In order to create accounts at genesis, the x/accounts module allows developers to provide a list of genesis MsgInit messages that will be executed in the x/accounts genesis flow.

The init messages are generated offline. You can also use the following CLI command to generate the json messages: simd accounts tx init [account type] [msg] --from me --genesis. This will generate a jsonified init message wrapped in an x/accounts MsgInit.

This follows the same initialization flow and rules that would happen if the chain is running. The only concrete difference is that this is happening at the genesis block.
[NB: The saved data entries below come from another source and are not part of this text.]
(* ===== verification/F32.v ===== *)
(** * [f32]

    The IEEE-754 binary32 format of [SpecFloat] with the operations, conversions and
    printing of the Rust standard library in use.  Rounding is to nearest, ties to
    even. *)

From S2P Require Import Prelude RustStr.
From Stdlib Require Import ZArith Lia SpecFloat.
From stdpp Require Import base list strings pretty.

Open Scope rust_scope.

Definition f32 : Type := spec_float.
Definition f32_add : f32 → f32 → f32 := SFadd 24 128.
Definition f32_mul : f32 → f32 → f32 := SFmul 24 128.
Definition f32_div : f32 → f32 → f32 := SFdiv 24 128.
Definition f32_ge (a b : f32) : bool := SFleb b a.
Definition f32_lt (a b : f32) : bool := SFltb a b.
Definition f32_gt (a b : f32) : bool := SFltb b a.

(** [f32::min]: the other operand when one is NaN. *)
Definition f32_min (a b : f32) : f32 :=
  match a, b with
  | S754_nan, _ => b
  | _, S754_nan => a
  | _, _ => if SFltb b a then b else a
  end.

(** [f32::clamp]: NaN stays. *)
Definition f32_clamp (lo hi x : f32) : f32 :=
  if SFltb x lo then lo else if SFltb hi x then hi else x.

(** [n as f32]; the literal [n / d], for integers that are exact. *)
Definition f32_of_Z (n : Z) : f32 := binary_normalize 24 128 n 0 false.
Definition f32_lit (n d : Z) : f32 := f32_div (f32_of_Z n) (f32_of_Z d).

(** [Iterator::sum], which starts from negative zero. *)
Definition f32_sum (l : list f32) : f32 := foldl f32_add (S754_zero true) l.

Definition f32_0_0 : f32 := S754_zero false.
Definition f32_0_2 : f32 := S754_finite false 13421773 (-26).
Definition f32_0_3 : f32 := S754_finite false 10066330 (-25).
Definition f32_0_5 : f32 := S754_finite false 8388608 (-24).
Definition f32_0_8 : f32 := S754_finite false 13421773 (-24).
Definition f32_1_0 : f32 := S754_finite false 8388608 (-23).

(** [partial_cmp] with [unwrap_or(Equal)]. *)
Definition f32_cmp (a b : f32) : comparison := match SFcompare a b with Some c => c | None => Eq end.

(** [x as usize]: towards zero, saturating; NaN is 0. *)
Definition f32_to_usize (x : f32) : N :=
  match x with
  | S754_finite false m e => if (0 <=? e)%Z then N.shiftl (Npos m) (Z.to_N e) else N.shiftr (Npos m) (Z.to_N (- e))
  | S754_infinity false => (2 ^ 64 - 1)%N
  | _ => 0%N
  end `min` (2 ^ 64 - 1)%N.

(** [n / 2^k] to the nearest integer, ties to even. *)
Definition round_shift (n k : N) : N :=
  let q := N.shiftr n k in
  let r := N.modulo n (2 ^ k) in
  match (2 * r ?= 2 ^ k)%N with
  | Lt => q
  | Gt => q + 1
  | Eq => if N.even q then q else q + 1
  end%N.

(** The digits of [n], at least [k] of them. *)
Definition padded (k : nat) (n : N) : string :=
  let s := pretty n in
  RustStr.join "" (replicate (k - String.length s) "0") +:+ s.

(** [format!("{:.k}", x)]: the exact value, rounded to [k] decimals. *)
Definition f32_fixed (k : nat) (x : f32) : string :=
  match x with
  | S754_nan => "NaN"
  | S754_infinity s => (if s then "-" else "") +:+ "inf"
  | _ =>
      let '(s, n) := match x with
        | S754_finite s m e =>
            (s, let scaled := (Npos m * 10 ^ N.of_nat k)%N in
                if (0 <=? e)%Z then N.shiftl scaled (Z.to_N e) else round_shift scaled (Z.to_N (- e)))
        | S754_zero s => (s, 0%N)
        | _ => (false, 0%N)
        end in
      let unit_ := (10 ^ N.of_nat k)%N in
      (if s then "-" else "") +:+ pretty (n / unit_)%N +:+
      (match k with O => "" | _ => "." +:+ padded k (n `mod` unit_)%N end)
  end.

(** The literals written as significands are the rounded decimals. *)
Example literals :
  f32_0_2 = f32_lit 2 10 ∧ f32_0_3 = f32_lit 3 10 ∧ f32_0_5 = f32_lit 5 10 ∧ f32_0_8 = f32_lit 8 10 ∧
  f32_1_0 = f32_of_Z 1.
Proof. by vm_compute. Qed.

Example printed :
  f32_fixed 4 f32_0_3 = "0.3000" ∧ f32_fixed 1 (f32_lit 15 2) = "7.5" ∧ f32_fixed 0 (f32_lit 5 2) = "2" ∧
  f32_to_usize (f32_mul f32_0_3 (f32_of_Z 10)) = 3%N.
Proof. by vm_compute. Qed.

(** ** Order *)

(** A number that is not NaN, as a triple that is compared from the left. *)
Definition f32_key (x : f32) : Z * Z * Z :=
  match x with
  | S754_infinity true => (-2, 0, 0)
  | S754_finite true m e => (-1, - e, - Zpos m)
  | S754_zero _ | S754_nan => (0, 0, 0)
  | S754_finite false m e => (1, e, Zpos m)
  | S754_infinity false => (2, 0, 0)
  end%Z.

Definition key_le (a b : Z * Z * Z) : Prop :=
  (a.1.1 < b.1.1 ∨ a.1.1 = b.1.1 ∧ (a.1.2 < b.1.2 ∨ a.1.2 = b.1.2 ∧ a.2 ≤ b.2))%Z.

Lemma f32_cmp_key x y :
  x ≠ S754_nan → y ≠ S754_nan → f32_cmp x y ≠ Gt ↔ key_le (f32_key x) (f32_key y).
Proof.
  intros Hx Hy. unfold f32_cmp, key_le.
  destruct x as [?|[]| |[] m e], y as [?|[]| |[] m' e']; try done; simpl;
    try (split; intros; first [lia|done|congruence]).
  - destruct (Z.compare_spec e e'); simpl; try (split; intros; first [lia|done|congruence]).
    change (Pos.compare_cont Eq m m') with (m ?= m')%positive.
    destruct (Pos.compare_spec m m'); simpl; split; intros; first [lia|done|congruence].
  - destruct (Z.compare_spec e e'); simpl; try (split; intros; first [lia|done|congruence]).
    change (Pos.compare_cont Eq m m') with (m ?= m')%positive.
    destruct (Pos.compare_spec m m'); simpl; split; intros; first [lia|done|congruence].
Qed.

(** ** Numbers that are not negative *)

Definition nonneg (x : f32) : Prop :=
  match x with S754_zero _ | S754_finite false _ _ | S754_infinity false => True | _ => False end.

Lemma shr_nonneg r e n : (0 ≤ shr_m r)%Z → (0 ≤ shr_m (shr r e n).1)%Z.
Proof.
  intros Hr. assert (∀ r, (0 ≤ shr_m r)%Z → (0 ≤ shr_m (shr_1 r))%Z) as H1.
  { intros [m rb sb] Hm. simpl in *. destruct m as [|[]|]; simpl; lia. }
  destruct n as [|p|p]; [done| |done]. simpl. revert r Hr.
  induction p as [p IH|p IH|]; intros r Hr; simpl; auto.
Qed.

Lemma shr_fexp_nonneg m e l : (0 ≤ m)%Z → (0 ≤ shr_m (shr_fexp 24 128 m e l).1)%Z.
Proof. intros Hm. unfold shr_fexp. apply shr_nonneg. by destruct l as [|[]]. Qed.

(** Rounding keeps the sign, and is never NaN. *)
Definition has_sign (s : bool) (x : f32) : Prop :=
  match x with S754_nan => False | S754_zero s' | S754_infinity s' | S754_finite s' _ _ => s' = s end.

Lemma binary_round_aux_sign s m e l : (0 ≤ m)%Z → has_sign s (binary_round_aux 24 128 s m e l).
Proof.
  intros Hm. unfold binary_round_aux. pose proof (shr_fexp_nonneg m e l Hm) as H1.
  destruct (shr_fexp 24 128 m e l) as [r e1]. simpl in H1.
  assert (0 ≤ round_nearest_even (shr_m r) (loc_of_shr_record r))%Z as H2.
  { unfold round_nearest_even. destruct (loc_of_shr_record r) as [|[]]; try lia. destruct (Z.even _); lia. }
  pose proof (shr_fexp_nonneg _ e1 loc_Exact H2) as H3.
  destruct (shr_fexp 24 128 _ e1 loc_Exact) as [r2 e2]. simpl in H3.
  destruct (shr_m r2); [done| |lia]. by destruct (_ <=? _)%Z.
Qed.

Lemma binary_round_aux_nonneg m e l : (0 ≤ m)%Z → nonneg (binary_round_aux 24 128 false m e l).
Proof.
  intros Hm. pose proof (binary_round_aux_sign false m e l Hm) as Hs.
  destruct (binary_round_aux _ _ _ _ _ _); simpl in *; by subst.
Qed.

Lemma f32_of_Z_not_nan n : f32_of_Z n ≠ S754_nan.
Proof.
  unfold f32_of_Z. destruct n as [|p|p]; [done|..]; unfold binary_normalize, binary_round;
    destruct (shl_align _ _ _) as [m e]; [pose proof (binary_round_aux_sign false (Zpos m) e loc_Exact ltac:(lia)) as Hs|
    pose proof (binary_round_aux_sign true (Zpos m) e loc_Exact ltac:(lia)) as Hs]; by destruct (binary_round_aux _ _ _ _ _ _).
Qed.

Lemma binary_normalize_nonneg m e : (0 ≤ m)%Z → nonneg (binary_normalize 24 128 m e false).
Proof.
  intros Hm. destruct m; [done| |lia]. unfold binary_normalize, binary_round.
  destruct (shl_align _ _ _). by apply binary_round_aux_nonneg.
Qed.

Lemma f32_add_nonneg x y : nonneg x → nonneg y → nonneg (f32_add x y).
Proof.
  unfold f32_add. destruct x as [[]|[]| |[] m e], y as [[]|[]| |[] m' e']; try done. intros _ _.
  cbn [SFadd cond_Zopp]. by apply binary_normalize_nonneg.
Qed.

Lemma f32_sum_nonneg l : Forall nonneg l → nonneg (f32_sum l).
Proof.
  unfold f32_sum. assert (nonneg (S754_zero true)) as Hz by done. revert Hz. generalize (S754_zero true).
  induction l as [|x l IH]; intros z Hz; [done|]. intros [Hx Hl]%Forall_cons. simpl. apply IH; [|done].
  by apply f32_add_nonneg.
Qed.

Lemma f32_div_nonneg x m e : nonneg x → nonneg (f32_div x (S754_finite false m e)).
Proof.
  unfold f32_div. destruct x as [[]|[]| |[] mx ex]; try done. intros _. cbn [SFdiv xorb].
  unfold SFdiv_core_binary.
  set (m' := match _ with Z0 => _ | _ => _ end). assert (0 ≤ m')%Z as Hm.
  { unfold m'. destruct (_ - _ - _)%Z; [lia| |lia]. apply Z.shiftl_nonneg. lia. }
  pose proof (Z.div_pos m' (Zpos m) Hm ltac:(lia)) as Hq. unfold Z.div in Hq.
  destruct (Z.div_eucl m' (Zpos m)) as [q r]. by apply binary_round_aux_nonneg.
Qed.

Lemma f32_clamp_nonneg hi x : nonneg hi → x ≠ S754_nan → nonneg (f32_clamp f32_0_0 hi x).
Proof.
  intros Hhi Hx. unfold f32_clamp. destruct (SFltb x f32_0_0) eqn:H0; [done|].
  destruct (SFltb hi x); [done|]. by destruct x as [[]|[]| |[]].
Qed.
For example, given the following genesis.json file:

{
  "app_state": {
    "accounts": {
      "init_account_msgs": [
        {
          "sender": "account_creator_address",
          "account_type": "lockup",
          "message": {
            "@type": "cosmos.accounts.defaults.lockup.MsgInitLockupAccount",
            "owner": "some_owner",
            "end_time": "..",
            "start_time": ".."
          },
          "funds": [
            {
              "denom": "stake",
              "amount": "1000"
            }
          ]
        }
      ]
    }
  }
}

The accounts module will run the lockup account initialization message.